Marines and sailors renewed their attack on the hotel several days later. The Sherman House residents fled for their lives as the military members carried torches, gasoline, and the American flag. The Waukegan police once again turned them away, but not before firing and wounding two members of the crowd. The police were not always so willing to protect Waukegan's citizens. The chief of police and the state's attorney in the 1920s, for example, were avowed members of the Ku Klux Klan, facts that came to light when a wrongfully convicted black war veteran was released from prison on appeal after 25 years. Labor unrest also occurred regularly. In 1919, a strike at the US Steel and Wire Company – which had acquired Washburn & Moen – led to a call for intervention from the state militia.

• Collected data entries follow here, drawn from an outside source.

Lemma cover_energy :
  sumZ (λ i, (A * sumZ id (I U S !!! i) + B) * X (i + 1)) (range 0 (length S))
  + sumZ (λ a, sumZ (λ m, A * (Z.of_nat m ^ 2 - 1) * Y a m)
                    (range 1 (length S + 1)))
         (range 1 (length U + 1))
  + sumZ (λ i, sumZ (λ j,
            2 * A * dot (I U S !!! (i - 1)%nat) (I U S !!! (j - 1)%nat)
            * (X i * X j))
            (range (i + 1) (length S + 1)))
         (range 1 (length S + 1))
  + sumZ (λ m, sumZ (λ n, sumZ (λ a,
            2 * A * (1 + Z.of_nat m * Z.of_nat n) * (Y a m * Y a n))
            (range 1 (length U + 1)))
            (range (m + 1) (length S + 1)))
         (range 1 (length S + 1))
  + sumZ (λ i, sumZ (λ m, sumZ (λ a,
            -2 * A * Z.of_nat m * I_at U S (i - 1) (a - 1) * (X i * Y a m))
            (range 1 (length U + 1)))
            (range 1 (length S + 1)))
         (range 1 (length S + 1))
  = cover_hamiltonian U S s - A * Z.of_nat (length U).
Proof.
  pose proof (setcover_expansion (length S) (length U) A B
    (λ i, Xc i) (λ a m, Yc a m) (λ i a, I_at U S (i - 1) (a - 1))
    (λ i, clamp_square _) (λ a m, clamp_square _)
    (λ i a, I_at_square U S _ _)) as Hexp.
  cbv beta in Hexp.
  etrans; [|etrans; [exact Hexp|]].
  - repeat apply (f_equal2 Z.add).
    + apply sumZ_ext. intros i Hi%elem_of_range.
      rewrite Xc_eq by lia. f_equal. f_equal. f_equal.
      rewrite <- (sum_I_row U S (i + 1)) by lia.
      by replace (i + 1 - 1)%nat with i by lia.
    + apply sumZ_ext. intros a Ha%elem_of_range.
      apply sumZ_ext. intros m Hm%elem_of_range.
      rewrite Yc_eq by lia. done.
    + apply sumZ_ext. intros i Hi%elem_of_range.
      apply sumZ_ext. intros j Hj%elem_of_range.
      rewrite !Xc_eq by lia. rewrite dot_I_rows by lia. ring.
    + apply sumZ_ext. intros m Hm%elem_of_range.
      apply sumZ_ext. intros n Hn%elem_of_range.
      apply sumZ_ext. intros a Ha%elem_of_range.
      rewrite !Yc_eq by lia. ring.
    + apply sumZ_ext. intros i Hi%elem_of_range.
      apply sumZ_ext. intros m Hm%elem_of_range.
      apply sumZ_ext. intros a Ha%elem_of_range.
      rewrite Xc_eq, Yc_eq by lia. ring.
  - unfold cover_hamiltonian. apply (f_equal2 Z.sub); [|reflexivity].
    repeat apply (f_equal2 Z.add); apply (f_equal2 Z.mul); try reflexivity.
    + apply sumZ_ext. intros a Ha%elem_of_range.
      apply (f_equal (λ t, (1 - t) ^ 2)).
      apply sumZ_ext. intros m Hm%elem_of_range. apply Yc_eq; lia.
    + apply sumZ_ext. intros a Ha%elem_of_range.
      apply (f_equal (λ t, t ^ 2)). apply (f_equal2 Z.sub).
      * apply sumZ_ext. intros m Hm%elem_of_range. rewrite Yc_eq by lia. done.
      * apply sumZ_ext. intros i Hi%elem_of_range. rewrite Xc_eq by lia. done.
    + apply sumZ_ext. intros i Hi%elem_of_range. apply Xc_eq; lia.
Qed.
(** * Quantization recipe resolution, tensor materialization and
      QUANTIZE_TENSOR graph edit of the AI Edge Quantizer

    Shallow embedding of
    - [recipe_manager.py] (class [RecipeManager]),
    - [algorithms/utils/min_max_quantize_utils.py],
    - [algorithms/uniform_quantize/naive_min_max_quantize.py],
    - [transformations/quantize_tensor.py],
    - [utils/tfl_flatbuffer_utils.py], in its two versions,
    followed by the properties established about them.

    Conventions.  Python exceptions are values of [exn] carried by the
    [result] monad.  A Python [dict] keyed by tensor names is a [gmap string];
    the [OrderedDict] of the recipe manager is an association list, because
    its iteration order is observable.  List subscripts follow Python: a
    negative index counts from the end of the list.  numpy arrays, floats and
    the routines of [uniform_quantize_tensor] are parameters of the
    development. *)

From Stdlib Require Import ZArith QArith List String Bool Lia.
From stdpp Require Import base option list gmap strings pretty.

Import ListNotations.
Local Open Scope Z_scope.

(* ===================================================================== *)
(** * Exceptions and the result monad *)
(* ===================================================================== *)

Inductive exn : Type :=
| ValueError (msg : string)
| KeyError (key : string)
| IndexError
| AttributeError (attr : string)
| LibraryError (what : string).

Inductive result (A : Type) : Type :=
| Ok (a : A)
| Err (e : exn).
Arguments Ok {A} a.
Arguments Err {A} e.

Definition result_bind {A B} (f : A -> result B) (r : result A) : result B :=
  match r with
  | Ok a => f a
  | Err e => Err e
  end.

#[global] Instance result_ret : MRet result := fun _ a => Ok a.
#[global] Instance result_mbind : MBind result := fun _ _ f r => result_bind f r.

Definition is_ok {A} (r : result A) : bool :=
  match r with Ok _ => true | Err _ => false end.

(** [for x in xs: acc = f(acc, x)] where the body may raise. *)
Fixpoint foldM {A B} (f : A -> B -> result A) (acc : A) (xs : list B)
  : result A :=
  match xs with
  | [] => Ok acc
  | x :: xs' => acc' ← f acc x; foldM f acc' xs'
  end.

(** [[f(x) for x in xs]] where [f] may raise; evaluation is left to right. *)
Fixpoint mapM_result {A B} (f : A -> result B) (xs : list A) : result (list B) :=
  match xs with
  | [] => Ok []
  | x :: xs' => y ← f x; ys ← mapM_result f xs'; Ok (y :: ys)
  end.

(** Python subscript [l[i]]: negative indices count from the end. *)
Definition py_index {A} (l : list A) (i : Z) : result A :=
  let n := Z.of_nat (length l) in
  let j := if i <? 0 then i + n else i in
  if (0 <=? j) && (j <? n)
  then match l !! Z.to_nat j with
       | Some x => Ok x
       | None => Err IndexError
       end
  else Err IndexError.

(* ===================================================================== *)
(** * qtyping: enumerations and configuration records *)
(* ===================================================================== *)

Module QTyping.

(** [TFLOperationName]; [ALL] is the wildcard ["*"]. *)
Inductive TFLOperationName : Type :=
| ALL
| INPUT
| OUTPUT
| FULLY_CONNECTED
| BATCH_MATMUL
| CONV_2D
| DEPTHWISE_CONV_2D
| TRANSPOSE_CONV
| EMBEDDING_LOOKUP
| SOFTMAX
| AVERAGE_POOL_2D
| RESHAPE
| TANH
| TRANSPOSE
| GELU
| ADD
| SUB
| MUL
| CUSTOM_OP.

#[global] Instance TFLOperationName_eq_dec : EqDecision TFLOperationName.
Proof. solve_decision. Defined.

Inductive OpExecutionMode : Type :=
| WEIGHT_ONLY
| DRQ
| SRQ.

#[global] Instance OpExecutionMode_eq_dec : EqDecision OpExecutionMode.
Proof. solve_decision. Defined.

Inductive QuantTransformation : Type :=
| NO_QUANTIZE
| ADD_QUANTIZE
| ADD_DEQUANTIZE
| QUANTIZE_TENSOR.

#[global] Instance QuantTransformation_eq_dec : EqDecision QuantTransformation.
Proof. solve_decision. Defined.

Inductive TensorDataType : Type :=
| FLOAT
| INT.

#[global] Instance TensorDataType_eq_dec : EqDecision TensorDataType.
Proof. solve_decision. Defined.

Record TensorQuantizationConfig : Type := {
  num_bits : Z;
  symmetric : bool;
  channel_wise : bool;
  dtype : TensorDataType
}.

#[global] Instance TensorQuantizationConfig_eq_dec :
  EqDecision TensorQuantizationConfig.
Proof. solve_decision. Defined.

(** The weight configuration is dereferenced without a [None] test by
    [check_drq_config], [check_srq_config] and [init_tensor_min_max]; only
    the activation configuration is optional. *)
Record OpQuantizationConfig : Type := {
  activation_tensor_config : option TensorQuantizationConfig;
  weight_tensor_config : TensorQuantizationConfig;
  execution_mode : OpExecutionMode
}.

#[global] Instance OpQuantizationConfig_eq_dec :
  EqDecision OpQuantizationConfig.
Proof. solve_decision. Defined.

(** [TransformationInfo(op_id, num_ops_added, output_tensor_id)]. *)
Record TransformationInfo : Type := {
  op_id : Z;
  num_ops_added : Z;
  output_tensor_id : Z
}.

End QTyping.
Import QTyping.

(* ===================================================================== *)
(** * min_max_quantize_utils.get_tensor_transformations *)
(* ===================================================================== *)

(** The function starts from [transformations = []] and overwrites it in the
    branch selected by the execution mode. *)
Definition get_tensor_transformations (op_quant_config : OpQuantizationConfig)
    (is_inbounding_tensor is_constant : bool) : list QuantTransformation :=
  let transformations := [] in
  if decide (execution_mode op_quant_config = SRQ) then
    if is_inbounding_tensor then
      let transformations := [ADD_QUANTIZE] in
      if is_constant then [QUANTIZE_TENSOR] else transformations
    else [ADD_DEQUANTIZE]
  else if decide (execution_mode op_quant_config = DRQ) then
    if is_inbounding_tensor && is_constant then [QUANTIZE_TENSOR]
    else [NO_QUANTIZE]
  else if decide (execution_mode op_quant_config = WEIGHT_ONLY) then
    if is_inbounding_tensor && is_constant then [ADD_DEQUANTIZE]
    else [NO_QUANTIZE]
  else transformations.

(** The mode table of the specification, read row by row:
    columns are inbound-and-constant, inbound-and-activation, outbound. *)
Definition mode_table (mode : OpExecutionMode) (inbound constant : bool)
  : QuantTransformation :=
  match mode, inbound, constant with
  | SRQ, true, true => QUANTIZE_TENSOR
  | SRQ, true, false => ADD_QUANTIZE
  | SRQ, false, _ => ADD_DEQUANTIZE
  | DRQ, true, true => QUANTIZE_TENSOR
  | DRQ, _, _ => NO_QUANTIZE
  | WEIGHT_ONLY, true, true => ADD_DEQUANTIZE
  | WEIGHT_ONLY, _, _ => NO_QUANTIZE
  end.

(* ===================================================================== *)
(** * recipe_manager.RecipeManager *)
(* ===================================================================== *)

Module RecipeManager.

Record OpQuantizationRecipe : Type := {
  regex : string;
  operation : TFLOperationName;
  algorithm_key : string;
  op_config : OpQuantizationConfig;
  override_algorithm : bool
}.

#[global] Instance OpQuantizationRecipe_eq_dec : EqDecision OpQuantizationRecipe.
Proof. solve_decision. Defined.
(** * tomli._parser: a shallow embedding and its properties

    The parser of [src/tomli/_parser.py] written as Rocq functions.

    - A Python [str] is a list of code points ([str := list N]); a position
      is a [nat] index into it, a slice [src[a:b]] is [slice src a b].
    - A Python exception is a value of [exn]; a function that may raise
      returns a [result].  The constructor [OutOfFuel] is not a Python
      outcome: the [while True] loops and the recursion of the value parser
      are bounded by a [fuel] argument, and [OutOfFuel] says the bound was
      too small.
    - The document tree is a [Value]; a Python [dict] is an insertion-ordered
      association list with unique keys ([dict]).
    - [NestedDict] hands out references into the tree; here the reference is
      the path that was walked, and what the caller does through it is the
      function [use] given to [get_or_create_nest].
    - The patterns of [tomli._re] are a parameter ([Patterns]) of the value
      parser; [tomli_re] is a model of them. *)

From Stdlib Require Import String Ascii DecimalString.
From Stdlib Require Import List ZArith NArith Arith Lia Bool.
Import ListNotations.

Set Implicit Arguments.
Set Warnings "-register-all".

(** ** Strings *)

Definition char := N.
Definition str := list char.
Definition Pos := nat.
Definition Key := list str.

Definition str_eq_dec : forall a b : str, {a = b} + {a <> b} := list_eq_dec N.eq_dec.

Definition str_eqb (a b : str) : bool := if str_eq_dec a b then true else false.

Definition ch (a : ascii) : char := N_of_ascii a.

(** The Python string with the characters of a Rocq string literal. *)
Definition py (s : string) : str := map ch (list_ascii_of_string s).

Definition LF : char := 10%N.
Definition CR : char := 13%N.
Definition TAB : char := 9%N.
Definition QUOTE : char := 34%N.
Definition APOSTROPHE : char := 39%N.
Definition BACKSLASH : char := 92%N.

(** The lines joined with a line feed. *)
Fixpoint doc (lines : list string) : str :=
  match lines with
  | [] => []
  | [l] => py l
  | l :: ls => py l ++ LF :: doc ls
  end.

(** [src[a:b]] for [0 <= a]. *)
Definition slice (src : str) (a b : nat) : str := firstn (b - a) (skipn a src).

(** [src[pos : pos + len(lit)] == lit] *)
Definition starts_with (src : str) (pos : Pos) (lit : str) : bool :=
  str_eqb (slice src pos (pos + length lit)) lit.

(** [src[pos]]: [None] stands for [IndexError]. *)
Definition char_at (src : str) (pos : Pos) : option char := nth_error src pos.

Definition char_is (o : option char) (c : char) : bool :=
  match o with Some c' => N.eqb c' c | None => false end.

Definition in_chars (cs : list char) (c : char) : bool := existsb (N.eqb c) cs.

Definition in_range (lo hi c : N) : bool := (N.leb lo c && N.leb c hi)%bool.

(** [s.replace("\r\n", "\n")] *)
Fixpoint replace_crlf (s : str) : str :=
  match s with
  | [] => []
  | c :: rest =>
      match rest with
      | c' :: _ => if (N.eqb c CR && N.eqb c' LF)%bool then replace_crlf rest
                   else c :: replace_crlf rest
      | [] => [c]
      end
  end.

(** ** Character sets *)

Definition ASCII_CTRL (c : char) : bool := (N.ltb c 32 || N.eqb c 127)%bool.

Definition ILLEGAL_BASIC_STR_CHARS (c : char) : bool :=
  (ASCII_CTRL c && negb (N.eqb c TAB))%bool.
Definition ILLEGAL_MULTILINE_BASIC_STR_CHARS (c : char) : bool :=
  (ASCII_CTRL c && negb (in_chars [TAB; LF; CR] c))%bool.
Definition ILLEGAL_LITERAL_STR_CHARS := ILLEGAL_BASIC_STR_CHARS.
Definition ILLEGAL_MULTILINE_LITERAL_STR_CHARS (c : char) : bool :=
  (ASCII_CTRL c && negb (in_chars [TAB; LF] c))%bool.
Definition ILLEGAL_COMMENT_CHARS := ILLEGAL_BASIC_STR_CHARS.

Definition TOML_WS (c : char) : bool := in_chars [32%N; TAB] c.
Definition TOML_WS_AND_NEWLINE (c : char) : bool := (TOML_WS c || N.eqb c LF)%bool.

Definition ascii_letter (c : char) : bool :=
  (in_range 97 122 c || in_range 65 90 c)%bool.
Definition ascii_digit (c : char) : bool := in_range 48 57 c.

Definition BARE_KEY_CHARS (c : char) : bool :=
  (ascii_letter c || ascii_digit c || in_chars (py "-_") c)%bool.
Definition KEY_INITIAL_CHARS (c : char) : bool :=
  (BARE_KEY_CHARS c || in_chars [QUOTE; APOSTROPHE] c)%bool.

(** [string.hexdigits] *)
Definition hexdigits (c : char) : bool :=
  (ascii_digit c || in_range 97 102 c || in_range 65 70 c)%bool.

(** [BASIC_STR_ESCAPE_REPLACEMENTS], keyed by the two characters of the
    escape. *)
Definition BASIC_STR_ESCAPE_REPLACEMENTS : list (str * str) :=
  [ (BACKSLASH :: py "b", [8%N]);
    (BACKSLASH :: py "t", [9%N]);
    (BACKSLASH :: py "n", [10%N]);
    (BACKSLASH :: py "f", [12%N]);
    (BACKSLASH :: py "r", [13%N]);
    ([BACKSLASH; QUOTE], [34%N]);
    ([BACKSLASH; BACKSLASH], [92%N]) ].

(** ** Exceptions and results *)

(** A piece of an error message: literal text, a string put in as it is, or
    the [repr] of a string or of a key. *)
Inductive frag :=
| Lit (s : string)
| Text (s : str)
| Repr (s : str)
| ReprKey (k : Key).

Definition message := list frag.

(** A double quote inside a message. *)
Definition DQ : frag := Text [QUOTE].

Inductive exn :=
| TOMLDecodeError (msg : message)
| KeyError (msg : string)
| IndexError
| TypeError
| ValueError (msg : string).

Inductive result (A : Type) :=
| Ok (a : A)
| Raise (e : exn)
| OutOfFuel.

Arguments Ok {A} a.
Arguments Raise {A} e.
Arguments OutOfFuel {A}.

Definition bind {A B} (r : result A) (k : A -> result B) : result B :=
  match r with
  | Ok a => k a
  | Raise e => Raise e
  | OutOfFuel => OutOfFuel
  end.

Declare Scope py_scope.
Delimit Scope py_scope with py.
Notation "x <- e ;; k" := (bind e (fun x => k))
  (at level 61, e at next level, right associativity) : py_scope.
Notation "' pat <- e ;; k" := (bind e (fun x => match x with pat => k end))
  (at level 61, pat pattern, e at next level, right associativity) : py_scope.
Open Scope py_scope.

(** [try: r  except KeyError: raise e] *)
Definition except_KeyError {A} (r : result A) (e : exn) : result A :=
  match r with
  | Raise (KeyError _) => Raise e
  | _ => r
  end.

Definition is_decode_error {A} (r : result A) : Prop :=
  exists msg, r = Raise (TOMLDecodeError msg).

(** ** Error locations *)

(** [src.count("\n", 0, pos)] *)
Definition count_newlines (src : str) (pos : Pos) : nat :=
  length (filter (N.eqb LF) (firstn pos src)).

(** [src.rindex("\n", 0, pos)]: the last index below [pos] that holds a line
    feed; [None] stands for the [ValueError] of a failed search. *)
Fixpoint rindex_from (rest : str) (i : nat) (found : option nat) : option nat :=
  match rest with
  | [] => found
  | c :: rest' => rindex_from rest' (S i) (if N.eqb c LF then Some i else found)
  end.

Definition rindex_newline (src : str) (pos : Pos) : option nat :=
  rindex_from (firstn pos src) 0 None.

Definition decimal (n : nat) : string := NilZero.string_of_uint (Nat.to_uint n).

(** [coord_repr]; [None] stands for the [ValueError] of [rindex]. *)
Definition coord_repr (src : str) (pos : Pos) : option string :=
  if length src <=? pos then Some "end of document"%string
  else
    let line := count_newlines src pos + 1 in
    match (if line =? 1 then Some (pos + 1)
           else match rindex_newline src pos with
                | Some i => Some (pos - i)
                | None => None
                end) with
    | Some column =>
        Some (String.append "line " (String.append (decimal line)
               (String.append ", column " (decimal column))))
    | None => None
    end.

(** The exception that [raise suffixed_err(src, pos, msg)] raises. *)
Definition suffixed_err (src : str) (pos : Pos) (msg : message) : exn :=
  match coord_repr src pos with
  | Some where_ => TOMLDecodeError (msg ++ [Lit " (at "; Lit where_; Lit ")"])
  | None => ValueError "substring not found"
  end.

(** ** Values and dictionaries *)

(** A Python [dict] with string keys: the items in insertion order. *)
Definition dict (V : Type) := list (str * V).

Section Dict.
Context {V : Type}.

(** [d.get(k)] *)
Fixpoint dict_get (d : dict V) (k : str) : option V :=
  match d with
  | [] => None
  | (k', v) :: d' => if str_eq_dec k k' then Some v else dict_get d' k
  end.

(** [k in d] *)
Definition dict_in (k : str) (d : dict V) : bool :=
  match dict_get d k with Some _ => true | None => false end.

(** [d[k] = v]: a key that is present keeps its place. *)
Fixpoint dict_set (d : dict V) (k : str) (v : V) : dict V :=
  match d with
  | [] => [(k, v)]
  | (k', v') :: d' =>
      if str_eq_dec k k' then (k', v) :: d' else (k', v') :: dict_set d' k v
  end.

(** [d.pop(k, None)]: the keys of a dict are unique, so that at most one
    item goes. *)
Fixpoint dict_pop (d : dict V) (k : str) : dict V :=
  match d with
  | [] => []
  | (k', v') :: d' =>
      if str_eq_dec k k' then dict_pop d' k else (k', v') :: dict_pop d' k
  end.
End Dict.

(** The values of a document.  A float is kept as the text that is handed to
    [parse_float]; [tzinfo] is the offset from UTC in minutes. *)
Inductive Value :=
| VStr (s : str)
| VInt (i : Z)
| VFloat (text : str)
| VBool (b : bool)
| VDate (year month day : Z)
| VTime (hour minute second microsecond : Z)
| VDateTime (year month day hour minute second microsecond : Z) (tzinfo : option Z)
| VList (items : list Value)
| VDict (items : dict Value).

(** [isinstance(value, (dict, list))] *)
Definition is_container (v : Value) : bool :=
  match v with VList _ | VDict _ => true | _ => false end.

(** [l[-1]]: [None] stands for [IndexError]. *)
Definition last_item {A} (l : list A) : option A :=
  match rev l with x :: _ => Some x | [] => None end.

(** ** class Flags *)

Definition FROZEN : nat := 0.
Definition EXPLICIT_NEST : nat := 1.

(** One entry of [Flags._flags]:
    [{"flags": ..., "recursive_flags": ..., "nested": ...}]. *)
Inductive FlagNode :=
| mkNode (flags : list nat) (recursive_flags : list nat) (nested : dict FlagNode).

Noted organized crime boss Johnny Torrio served time in Waukegan's Lake County jail in 1925. He installed bulletproof covers on the windows of his cell at his own expense for fear of assassination attempts.

The Waukegan urban area developed independently of Chicago before being officially incorporated into the Chicago metropolitan area during the 2000 census. This inclusion took place as a result of suburban sprawl, effectively dissolving the region's identity as self-standing. Despite this, Waukegan has retained a distinct industrial character in contrast to many of the residential suburbs along Chicago's North Shore. The financial disparity created by the disappearance of manufacturing from the city in part contributed to the Waukegan riot of 1966. Central to this event and the remainder of Waukegan's 20th-century history was Robert Sabonjian, who served as mayor for 24 years, and earned the nickname the "Mayor Daley of Waukegan" for his personal and sometimes controversial style of politics.

===21st century===
On Sunday, May 31, 2020, a peaceful protest against the murder of George Floyd by police in Minneapolis turned violent when a portion of the protesters looted and damaged local businesses along Lewis Avenue from Glen Flora Street north into the Village of Beach Park. According to local activist Ralph Peterson, who organized the earlier peaceful march moving east along Grand Avenue into the downtown area, two intoxicated locals and about five "professional provocateurs" not recognized by attendees attempted to incite to violence 50-75 protesters gathered at the corner of Glen Flora and North Lewis Avenue. Following the arrival of police, Peterson and Clyde McLemore, founder of the Lake County chapter of Black Lives Matter, attempted to disperse the crowd and diffuse police confrontations. Many in the dispersed and agitated crowd then began damaging and looting local businesses near Waukegan Plaza, as well as confronting arriving police with displays of violence and damage to police vehicles. The crowd size was then estimated to have grown to several hundred.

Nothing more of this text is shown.